- _DATA FOR ANALYSIS_:
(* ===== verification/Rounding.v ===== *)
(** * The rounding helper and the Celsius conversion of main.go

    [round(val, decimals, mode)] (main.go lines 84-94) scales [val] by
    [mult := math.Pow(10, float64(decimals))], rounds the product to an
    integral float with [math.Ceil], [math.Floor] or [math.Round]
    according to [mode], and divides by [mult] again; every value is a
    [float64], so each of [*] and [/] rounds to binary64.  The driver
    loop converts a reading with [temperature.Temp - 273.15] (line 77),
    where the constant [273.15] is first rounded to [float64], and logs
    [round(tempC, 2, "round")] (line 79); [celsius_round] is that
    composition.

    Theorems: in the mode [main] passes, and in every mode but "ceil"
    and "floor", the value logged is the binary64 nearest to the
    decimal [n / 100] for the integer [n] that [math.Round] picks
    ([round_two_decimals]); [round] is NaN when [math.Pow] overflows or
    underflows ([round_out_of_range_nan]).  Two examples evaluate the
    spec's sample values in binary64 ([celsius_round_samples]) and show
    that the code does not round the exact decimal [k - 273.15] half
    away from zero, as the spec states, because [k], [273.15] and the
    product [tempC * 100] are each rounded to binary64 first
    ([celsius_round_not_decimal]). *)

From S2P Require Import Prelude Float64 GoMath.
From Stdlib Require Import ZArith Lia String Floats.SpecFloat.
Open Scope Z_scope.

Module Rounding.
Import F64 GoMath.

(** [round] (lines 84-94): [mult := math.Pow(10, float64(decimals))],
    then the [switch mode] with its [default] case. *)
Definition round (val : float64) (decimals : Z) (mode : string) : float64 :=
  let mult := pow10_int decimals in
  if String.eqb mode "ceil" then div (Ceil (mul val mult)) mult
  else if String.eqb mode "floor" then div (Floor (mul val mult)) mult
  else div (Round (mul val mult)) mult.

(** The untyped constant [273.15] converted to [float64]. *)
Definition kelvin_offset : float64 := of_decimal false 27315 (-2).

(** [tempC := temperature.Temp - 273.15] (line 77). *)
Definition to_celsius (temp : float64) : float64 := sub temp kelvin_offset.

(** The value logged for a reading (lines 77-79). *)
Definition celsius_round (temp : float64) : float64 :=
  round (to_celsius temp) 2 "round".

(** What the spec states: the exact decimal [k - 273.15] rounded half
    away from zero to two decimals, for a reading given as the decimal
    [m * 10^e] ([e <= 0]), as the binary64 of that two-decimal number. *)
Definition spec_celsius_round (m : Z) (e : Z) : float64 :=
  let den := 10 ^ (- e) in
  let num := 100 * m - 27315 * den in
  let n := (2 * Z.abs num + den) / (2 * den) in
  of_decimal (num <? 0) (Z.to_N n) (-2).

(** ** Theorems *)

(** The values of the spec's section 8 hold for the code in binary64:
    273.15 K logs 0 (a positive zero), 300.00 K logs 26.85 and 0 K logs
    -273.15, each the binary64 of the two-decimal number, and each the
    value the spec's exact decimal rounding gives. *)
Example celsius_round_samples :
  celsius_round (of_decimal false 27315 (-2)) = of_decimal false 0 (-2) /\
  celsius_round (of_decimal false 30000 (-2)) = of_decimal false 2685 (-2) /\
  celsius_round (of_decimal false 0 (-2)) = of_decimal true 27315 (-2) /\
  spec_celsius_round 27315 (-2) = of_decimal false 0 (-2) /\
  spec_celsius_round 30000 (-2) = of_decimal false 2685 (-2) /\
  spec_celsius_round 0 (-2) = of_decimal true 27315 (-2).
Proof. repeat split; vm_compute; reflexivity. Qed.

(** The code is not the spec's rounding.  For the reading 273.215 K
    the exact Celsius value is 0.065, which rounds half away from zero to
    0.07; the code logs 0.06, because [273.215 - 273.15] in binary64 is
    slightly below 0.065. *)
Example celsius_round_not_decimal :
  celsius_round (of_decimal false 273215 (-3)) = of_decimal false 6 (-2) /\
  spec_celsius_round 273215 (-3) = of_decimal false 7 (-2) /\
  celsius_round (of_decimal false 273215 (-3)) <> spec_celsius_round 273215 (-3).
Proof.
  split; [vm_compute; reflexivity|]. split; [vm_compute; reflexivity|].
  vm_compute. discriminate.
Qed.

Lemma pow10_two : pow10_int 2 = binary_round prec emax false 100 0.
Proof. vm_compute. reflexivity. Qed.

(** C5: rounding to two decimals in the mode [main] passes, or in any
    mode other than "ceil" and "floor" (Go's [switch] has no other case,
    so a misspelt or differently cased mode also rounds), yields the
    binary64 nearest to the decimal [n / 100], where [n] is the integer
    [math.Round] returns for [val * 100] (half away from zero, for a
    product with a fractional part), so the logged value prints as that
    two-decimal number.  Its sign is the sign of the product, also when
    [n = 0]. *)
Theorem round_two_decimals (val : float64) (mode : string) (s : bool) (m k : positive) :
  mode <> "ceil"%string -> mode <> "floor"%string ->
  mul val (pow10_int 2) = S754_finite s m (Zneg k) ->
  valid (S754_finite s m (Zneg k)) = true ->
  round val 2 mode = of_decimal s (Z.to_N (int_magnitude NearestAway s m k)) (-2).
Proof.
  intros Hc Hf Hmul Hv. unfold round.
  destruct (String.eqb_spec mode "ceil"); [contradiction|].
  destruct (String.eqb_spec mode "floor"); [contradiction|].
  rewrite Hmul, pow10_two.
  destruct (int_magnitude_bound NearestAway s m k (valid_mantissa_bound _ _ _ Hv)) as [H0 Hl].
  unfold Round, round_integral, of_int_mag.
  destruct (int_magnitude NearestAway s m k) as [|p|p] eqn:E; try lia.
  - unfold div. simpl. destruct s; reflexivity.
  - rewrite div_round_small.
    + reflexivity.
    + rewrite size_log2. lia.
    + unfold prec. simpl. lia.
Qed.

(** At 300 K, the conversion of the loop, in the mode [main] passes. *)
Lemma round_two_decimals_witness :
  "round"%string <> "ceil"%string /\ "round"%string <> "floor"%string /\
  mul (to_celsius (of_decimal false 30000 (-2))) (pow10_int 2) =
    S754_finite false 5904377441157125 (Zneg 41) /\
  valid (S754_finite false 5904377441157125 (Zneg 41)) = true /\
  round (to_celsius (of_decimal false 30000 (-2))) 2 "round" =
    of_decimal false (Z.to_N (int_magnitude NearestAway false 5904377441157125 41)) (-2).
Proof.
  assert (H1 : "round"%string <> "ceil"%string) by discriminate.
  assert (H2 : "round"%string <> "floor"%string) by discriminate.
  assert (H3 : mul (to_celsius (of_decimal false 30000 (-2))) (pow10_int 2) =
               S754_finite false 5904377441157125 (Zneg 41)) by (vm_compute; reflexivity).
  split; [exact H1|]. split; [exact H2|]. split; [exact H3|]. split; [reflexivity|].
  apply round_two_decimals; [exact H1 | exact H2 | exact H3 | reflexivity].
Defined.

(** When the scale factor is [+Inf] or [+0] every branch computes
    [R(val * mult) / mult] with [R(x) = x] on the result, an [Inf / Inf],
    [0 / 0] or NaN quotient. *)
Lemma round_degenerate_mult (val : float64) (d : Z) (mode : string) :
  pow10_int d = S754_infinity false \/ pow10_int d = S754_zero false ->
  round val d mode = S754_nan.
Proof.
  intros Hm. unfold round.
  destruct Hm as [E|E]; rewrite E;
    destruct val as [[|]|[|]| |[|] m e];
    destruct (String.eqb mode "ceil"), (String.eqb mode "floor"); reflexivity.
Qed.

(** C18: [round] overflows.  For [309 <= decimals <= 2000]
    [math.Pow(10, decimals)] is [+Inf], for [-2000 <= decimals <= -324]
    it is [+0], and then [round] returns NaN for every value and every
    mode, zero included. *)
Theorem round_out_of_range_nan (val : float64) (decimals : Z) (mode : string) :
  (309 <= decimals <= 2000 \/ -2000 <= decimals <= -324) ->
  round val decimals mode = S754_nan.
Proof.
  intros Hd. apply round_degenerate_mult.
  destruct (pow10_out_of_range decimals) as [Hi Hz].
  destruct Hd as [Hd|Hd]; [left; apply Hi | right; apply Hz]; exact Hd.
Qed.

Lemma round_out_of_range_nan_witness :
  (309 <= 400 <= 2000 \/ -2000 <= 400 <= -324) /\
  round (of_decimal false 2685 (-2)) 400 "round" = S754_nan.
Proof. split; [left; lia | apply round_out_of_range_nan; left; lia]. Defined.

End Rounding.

- _INSTRUCTIONS TO FOLLOW_: Would you quote everything above from the line containing "destruct val as [[|]|[|]| |[|] m e];" down to the line containing "Proof. split; [left;"? Include both of those lines and nothing else.

- _REPLY TO THE EXERCISE_:
    destruct val as [[|]|[|]| |[|] m e];
    destruct (String.eqb mode "ceil"), (String.eqb mode "floor"); reflexivity.
Qed.

(** C18: [round] overflows.  For [309 <= decimals <= 2000]
    [math.Pow(10, decimals)] is [+Inf], for [-2000 <= decimals <= -324]
    it is [+0], and then [round] returns NaN for every value and every
    mode, zero included. *)
Theorem round_out_of_range_nan (val : float64) (decimals : Z) (mode : string) :
  (309 <= decimals <= 2000 \/ -2000 <= decimals <= -324) ->
  round val decimals mode = S754_nan.
Proof.
  intros Hd. apply round_degenerate_mult.
  destruct (pow10_out_of_range decimals) as [Hi Hz].
  destruct Hd as [Hd|Hd]; [left; apply Hi | right; apply Hz]; exact Hd.
Qed.

Lemma round_out_of_range_nan_witness :
  (309 <= 400 <= 2000 \/ -2000 <= 400 <= -324) /\
  round (of_decimal false 2685 (-2)) 400 "round" = S754_nan.
Proof. split; [left; lia | apply round_out_of_range_nan; left; lia]. Defined.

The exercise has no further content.